In support of its authority to enter into these contracts Kurdistan representatives point to Article 141 of the Constitution which preserves the validity of certain actions of the region of Kurdistan taken since 1992. That article provides:
Legislation enacted in the region of Kurdistan since 1992 shall remain in force, and decisions issued by the government of the region of Kurdistan, including court decisions and contracts, shall be considered valid unless they are amended or annulled pursuant to the laws of the region of Kurdistan by the competent entity in the region, providing that they do not contradict with the Constitution.
*) Hogan & Hartson LLP &, Professor Cheryl Saunders, University of Melbourne Australia
 In the English translation the antecedent to “this” is not specific, but since the section is divided into a compound sentence, with the second sentence providing for regulation by a law, the “this” would on the better reading cover both management and allocation.

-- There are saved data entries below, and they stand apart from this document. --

Lemma cache_grow_ok a G L nx c k : slab_rep lo hi a G L nx → G !! c = Some (CacheUse k) →
  hi < nx + PAGE_SIZE ∧ cache_grow c a = Panic (Explicit "OOM Slab")
  ∨ ∃ a' l, cache_grow c a = Done a' ∧ L !! (c + FREE) = Some l
      ∧ slab_rep lo hi a' (<[nx := SlabUse (empty_slab k (c + FREE))]> G)
          (<[c + FREE := nx :: l]> L) (nx + PAGE_SIZE).
Proof.
  move=> R Ec. have [Hnx Hb] := sr_next _ _ _ _ _ _ R.
  have Hk := proj1 (sr_cache_of _ _ _ _ _ _ R c k Ec). have Ho := rep_outside lo hi a G L nx R.
  have Hcn : c ≠ nx. { move=> ?; subst c. by rw (rep_fresh lo hi a G L nx R) // in Ec. }
  destruct (rep_cache lo hi Hlo a G L nx R c k Ec) as [nm Em]. destruct (class_layout k Hk) as (Hn & _).
  destruct (rep_head lo hi Hlo a G L nx R c k (c + FREE) Ec) as [l El]; [by right; right|].
  rw /cache_grow (sr_pages _ _ _ _ _ _ R) /= (one_page_ok a G L nx R) bind_Done.
  destruct (Z.gtb_spec (nx + PAGE_SIZE) hi) as [?|?]; [left; split; [lia|done]|right]. cbn [snd fst expect].
  rw bind_Done arith_ok; [rw /SLAB_SIZE; lia|]. rw bind_Done Em /= arith_ok; [rw /BUFCTL_SIZE; lia|].
  rw bind_Done object_start_ok //; [lia|]. rw bind_Done.
  set m0 := set_slab _ _ _.
  destruct (fill_bufctls_ok (Z.to_nat (class_num k)) 0 (class_num k) (nx + SLAB_SIZE) m0)
    as (-> & Efc & Efs & Hin & Hout). 
  have Hz : Z.of_nat (Z.to_nat (class_num k)) = class_num k by lia. rw Hz in Hin Hout.
  set m1 := fill_bufctls _ _ _ _ _ in Efc Efs Hin Hout |- *.
  destruct (rings_add (m_nodes m0) L (c + FREE) l nx) as (n & -> & Rn & _); [|done| |by apply Ho|].
  { apply rings_fresh; [apply R|by apply Ho]. }
  { rw /m0 /= lookup_insert_eq. by eexists. }
  rw bind_Done. eexists _, l. split; [done|]. split; [done|].
  apply (rep_extend lo hi a _ G L _ nx (SlabUse (empty_slab k (c + FREE))) Hlo R).
  split; cbn [page_alloc node_caches mem set_nodes m_nodes m_caches m_slabs m_bufctls use_bytes]; try done.
  - apply R.
  - by move=> ? ? ? ? ?; right.
  - move=> h. rw (is_Some_insert_same L _ l) //. naive_solver.
  - move=> x h. rw /memb. destruct (decide (h = c + FREE)) as [->|Hh].
    + rw lookup_insert_eq El. split.
      * move=> [l0 [[<-] /elem_of_cons [->|Hx]]]; [left; split; [done|by eexists]|right; by exists l].
      * move=> [[-> _]|[l0 [[<-] Hx]]]; eexists; (split; [done|]); [by left|by right].
    + rw lookup_insert_ne //. split; [by right|]. move=> [[-> [u [[<-] Eu]]]|//]. by cbn in Eu.
  - move=> u [<-]. split; [|exists c; split; [done|by right; right]]. apply empty_slab_ok; [done| |].
    + by rw /= Efs /m0 /= lookup_insert_eq.
    + move=> j Hj. exact (Hin j Hj).
  - move=> d Hd. by rw Efc.
  - move=> s Hs. by rw Efs /m0 /= lookup_insert_ne.
  - move=> x Hx. rw Hout //. move=> j Hj. rw /SLAB_SIZE /BUFCTL_SIZE. lia.
  - rw Efc => v E. destruct (sr_caches _ _ _ _ _ _ R nx v E) as [k' E']. by rw (rep_fresh lo hi a G L nx R) // in E'.
  - move=> s _. by eexists.
Qed.

(** ** Choosing a slab *)

Lemma slab_step_refl a s : slab_step a s (mem a).
Proof. by split. Qed.

(** The slabs in the lists of a cache are of its class. *)
Lemma listed_slab a G L nx c k h s :
  slab_rep lo hi a G L nx → G !! c = Some (CacheUse k) → head_of c h → memb L s h →
  ∃ u, G !! s = Some (SlabUse u) ∧ su_class u = k ∧ su_head u = h ∧ slab_ok (mem a) s u ∧ place_ok c u.
Proof.
  move=> R Ec Hh /(sr_memb _ _ _ _ _ _ R) [u [Es Eh]].
  destruct (sr_slab _ _ _ _ _ _ R s u Es) as [S [d [Ed Hp]]].
  have Hd : head_of d h by rw /place_ok Eh in Hp; rw /head_of; tauto.
  have ? : d = c.
  { eapply (rep_page_eq lo hi a G L nx R d _ c _ h Ed Ec); by apply head_of_bounds. }
  subst d. exists u. rw Ec in Ed. by injection Ed as ->.
Qed.
(* ===== verification/Atomic.v ===== *)
(** * Messages are atomic

    Whatever interrupts strike while the program of [Interrupts.v] prints, the
    screen and the serial port always show whole messages: those of the program
    in order, with the output of the keyboard handler between them and never
    inside of one.  This is what the masking of interrupts and the locks in
    the two [_print] functions are for. *)

From S2P Require Import Prelude Machine Str Vga Interrupts.

(** ** Messages *)

#[export] Instance device_eq_dec : EqDecision device.
Proof. solve_decision. Defined.

(** A message: its device and the pieces of its text. *)
Definition msg : Type := device * list str.

Definition breakpoint_text (frame : list str) : list str :=
  (lit "EXCEPTION: BREAKPOINT" :: [10] :: frame) ++ [[10]].

(** What the program prints, breakpoint reports included. *)
Definition program_msgs (p : list action) : list msg :=
  (λ a, match a with Print d ps => (d, ps) | Breakpoint fr => (Vga, breakpoint_text fr) end) <$> p.

(** What has been printed, and by whom. *)
Inductive origin := Own | ByKey.

Definition own (log : list (origin * msg)) : list msg :=
  log ≫= λ e, match e.1 with Own => [e.2] | ByKey => [] end.

Definition by_key (log : list (origin * msg)) : list msg :=
  log ≫= λ e, match e.1 with Own => [] | ByKey => [e.2] end.

(** The text of a log on one device. *)
Definition pieces_of (d : device) (ms : list msg) : list str :=
  ms ≫= λ m, if bool_decide (m.1 = d) then m.2 else [].

(** ** The shape of code *)

(** Code is made of whole messages, breakpoints and other instructions, with
    at most the first message under way. *)
Inductive item :=
  | Message (m : msg)
  | Trap (frame : list str)
  | Plain (i : instr).

Definition expand (x : item) : list instr :=
  match x with
  | Message (d, m) => print_code d m
  | Trap fr => [Int3 fr]
  | Plain i => [i]
  end.

Definition item_msgs (x : item) : list msg :=
  match x with
  | Message m => [m]
  | Trap fr => [(Vga, breakpoint_text fr)]
  | Plain _ => []
  end.

(** Instructions of handlers that do not touch the devices. *)
Definition plain_instr (i : instr) : Prop :=
  match i with
  | Acquire l | Release l => ∀ d, l ≠ device_lock d
  | Key _ | Eoi _ => True
  | _ => False
  end.

Inductive who := Program | KeyHandler | TrapHandler.

(** What each kind of code consists of. *)
Definition item_of (k : who) (x : item) : Prop :=
  match x with
  | Message _ => True
  | Trap _ => k = Program
  | Plain i => k = KeyHandler ∧ plain_instr i
  end.

(** How it ends. *)
Definition ending (k : who) : list instr := match k with Program => [] | _ => [Iret] end.

(** [shape k code printed todo busy]: the messages [todo] are still to be
    printed, of the first one [printed] has been; [busy] tells whether the
    code is between [Enter] and [Leave]. *)
Inductive shape (k : who) : list instr → option msg → list msg → bool → Prop :=
  | shape_out items :
      Forall (item_of k) items →
      shape k ((items ≫= expand) ++ ending k) None (items ≫= item_msgs) false
  | shape_entered d m items :
      Forall (item_of k) items →
      shape k (Acquire (device_lock d) :: (Text d <$> m)
               ++ Release (device_lock d) :: Leave :: (items ≫= expand) ++ ending k)
        None ((d, m) :: (items ≫= item_msgs)) true
  | shape_locked d qs ps items :
      Forall (item_of k) items →
      shape k ((Text d <$> ps)
               ++ Release (device_lock d) :: Leave :: (items ≫= expand) ++ ending k)
        (Some (d, qs)) ((d, qs ++ ps) :: (items ≫= item_msgs)) true
  | shape_left items :
      Forall (item_of k) items →
      shape k (Leave :: (items ≫= expand) ++ ending k) None (items ≫= item_msgs) true.

(** A shape as an equation, for case analysis on the first item. *)
Lemma shape_items k items c :
  Forall (item_of k) items → c = (items ≫= expand) ++ ending k →
  shape k c None (items ≫= item_msgs) false.
Proof. move=> ? ->. by constructor. Qed.

Ltac items_cases items H :=
  destruct items as [|[[? ?]|?|[]] items]; cbn in H; simplify_list_eq;
  try match goal with HF : Forall _ (_ :: _) |- _ => apply Forall_cons in HF as [? HF]; simpl in * end;
  try match goal with E : ending ?k = _ |- _ => destruct k; try discriminate; simplify_eq end;
  try naive_solver.

(** Case analysis on the shape of code that starts with an instruction. *)
Ltac shape_cases H :=
  inversion H as [items HF E|d' m items HF E|d' qs ps items HF E|items HF E]; subst;
  try match goal with
  | E : (Text _ <$> ?ps) ++ _ = _ :: _ |- _ => destruct ps; simplify_list_eq
  | E : (Text _ <$> ?ps) ++ _ = [] |- _ => destruct ps; simplify_list_eq
  | E : (?items ≫= expand) ++ ending _ = _ |- _ => items_cases items E
  end.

 How far the federal government’s exclusive power reaches under these provisions is open to further interpretation and development. But apart from Article 112 most oil activity and investment would fall within the exclusive authority of the federal government whether one takes an expansive view and finds that any activity which “affects” inter regional trade or investment is subject to the exclusive authority of the federal government or whether one imposes a more restrictive reading in which the commerce committed to the exclusive authority of the federal government must actually cross a governmental boundary. It is important to note in this regard that the exclusive authority committed to the federal government extends to commercial policy across “governorate boundaries” thus trade within a region but across governorates would be subject to federal policy.
 See, e.g., How Much Oil Does Iraq Have?, Iraq Memo #16, May 12, 2003, Gal Luft, Co-Director, Institute for the Analysis of Global Security (IAGS).
“Furthermore, most [Iraqi] fields have not been explored down to the deepest layers of the ground, where plenty of oil can be found. Out of the 74 fields that have been discovered and evaluated, only 15 are actually operating. In addition, there are 526 prospective drilling sites in Iraq today, but just 125 of them have actually been drilled. Of those, 90 have shown potential as oil fields, but only 30 have been even partially developed.”